Stored data
(** An operation of the heap does not change what the process sees. *)
Lemma heap_op T fl al pgs l h fl' al0 al' pgs' l' h' :
  space T fl al pgs l h -> heap kend base fl' al' pgs' l' h' -> kept kend base al0 pgs' h h' ->
  (forall q, q ∈ pgs' -> q ∈ pgs \/ q ∈ l) -> (forall q, q ∈ l' -> q ∈ l) ->
  space T fl' al' pgs' l' h' /\ same_user T (pages_of h) T (pages_of h') (fun _ => True).
Proof using kend_ok base_ok.
  intros [Hh HV HL Ht Hf] H' [Km Kr] Hpg Hl'. destruct (hp_own _ _ _ _ _ _ _ H') as (_ & Hpp & _). rewrite Forall_forall in Hpp.
  assert (forall p x, page kend p -> p ∉ pgs' -> in_page p x -> word (hmem h') x = word (hmem h) x) as Hw.
  { intros p x Hp Hn Hx. apply Km. right. pose proof base_ok as (_ & Hb & _). unfold HDR in Hb. destruct Hp as [Hpm Hpr]. unfold in_page in Hx.
    split; [lia|]. split; [lia|]. intros q Hq. apply (other_page p q); [done|by apply Hpp|by intros ->|done]. }
  assert (forall Q q, T !! Q = Some q -> page kend q /\ q ∉ pgs') as HT.
  { intros Q q HQ. destruct (vm_page _ _ _ _ _ HV _ _ HQ) as [Hq Hn]. split; [done|]. intros Hc. destruct (Hpg q Hc); [by eapply Ht|done]. }
  assert (forall x, pte_at T (pages_of h') x = pte_at T (pages_of h) x) as Hpte.
  { intros x. unfold pte_at. destruct (T !! va_path x) as [t|] eqn:Et; [|done]. destruct (HT _ _ Et) as [Htp Htn].
    apply (Hw t); [done|done|]. apply in_page_slot, level_idx_range. lia. }
  assert (forall x q, 0 <= x < USERTOP -> valid_pte (pte_at T (pages_of h) x) = true -> PTE_ADDR (pte_at T (pages_of h) x) = V2P q -> page kend q -> q ∉ pgs') as Hfr.
  { intros x q Hx Hv Eq Hq Hc. destruct (Hpg q Hc) as [Hc'|Hc']; [by eapply Hf|]. destruct (lv_page _ _ _ _ HL x Hx Hv) as (q' & Eq' & Hq' & Hn & _).
    rewrite Eq in Eq'. apply v2p_inj in Eq' as <-; done. }
  split.
  - split; [by left| | | |].
    + apply (vm_frame kend pgdir T l (pages_of h)); [done|apply H'|intros P q HP Hc; destruct (vm_page _ _ _ _ _ HV _ _ HP) as [_ Hn]; auto|].
      intros P q x HP _ Hx. destruct (HT _ _ HP). by apply (Hw q).
    + split.
      * intros x Hx. rewrite Hpte. intros Hv. destruct (lv_page _ _ _ _ HL x Hx Hv) as (q & Eq & Hq & Hn & Hq'). exists q. split; [done|]. split; [done|]. split; [auto|done].
      * intros x y Hx Hy. rewrite !Hpte. by apply (lv_inj _ _ _ _ HL).
    + intros Q q HQ. by eapply HT.
    + intros x q Hx. rewrite Hpte. by apply Hfr.
  - split.
    + intros x Hx _. unfold ub. rewrite Hpte. destruct (valid_pte (pte_at T (pages_of h) x)) eqn:Ev; [|done]. f_equal.
      destruct (lv_page _ _ _ _ HL x Hx Ev) as (q & Eq & Hq & Hn & Hq'). rewrite Eq. destruct (page_frame kend kend_ok q Hq) as (_ & _ & ->).
      unfold byte_at. f_equal. apply (Hw q); [done|by eapply Hfr|by apply (word_in_page kend)].
    + intros x Hx _ (Hv & Hfl & Hr). unfold unmappable. rewrite Hpte. split; [done|]. split; [done|]. intros q Eq Hq. rewrite Kr; [by apply Hr|done|by eapply Hfr].
Qed.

**Task directions:** Using the records above, please retype only the run of lines from the line holding "Hr|done|by eapply Hfr]." through the last line, both ends included.

**Response area:**
    + intros x Hx _ (Hv & Hfl & Hr). unfold unmappable. rewrite Hpte. split; [done|]. split; [done|]. intros q Eq Hq. rewrite Kr; [by apply Hr|done|by eapply Hfr].
Qed.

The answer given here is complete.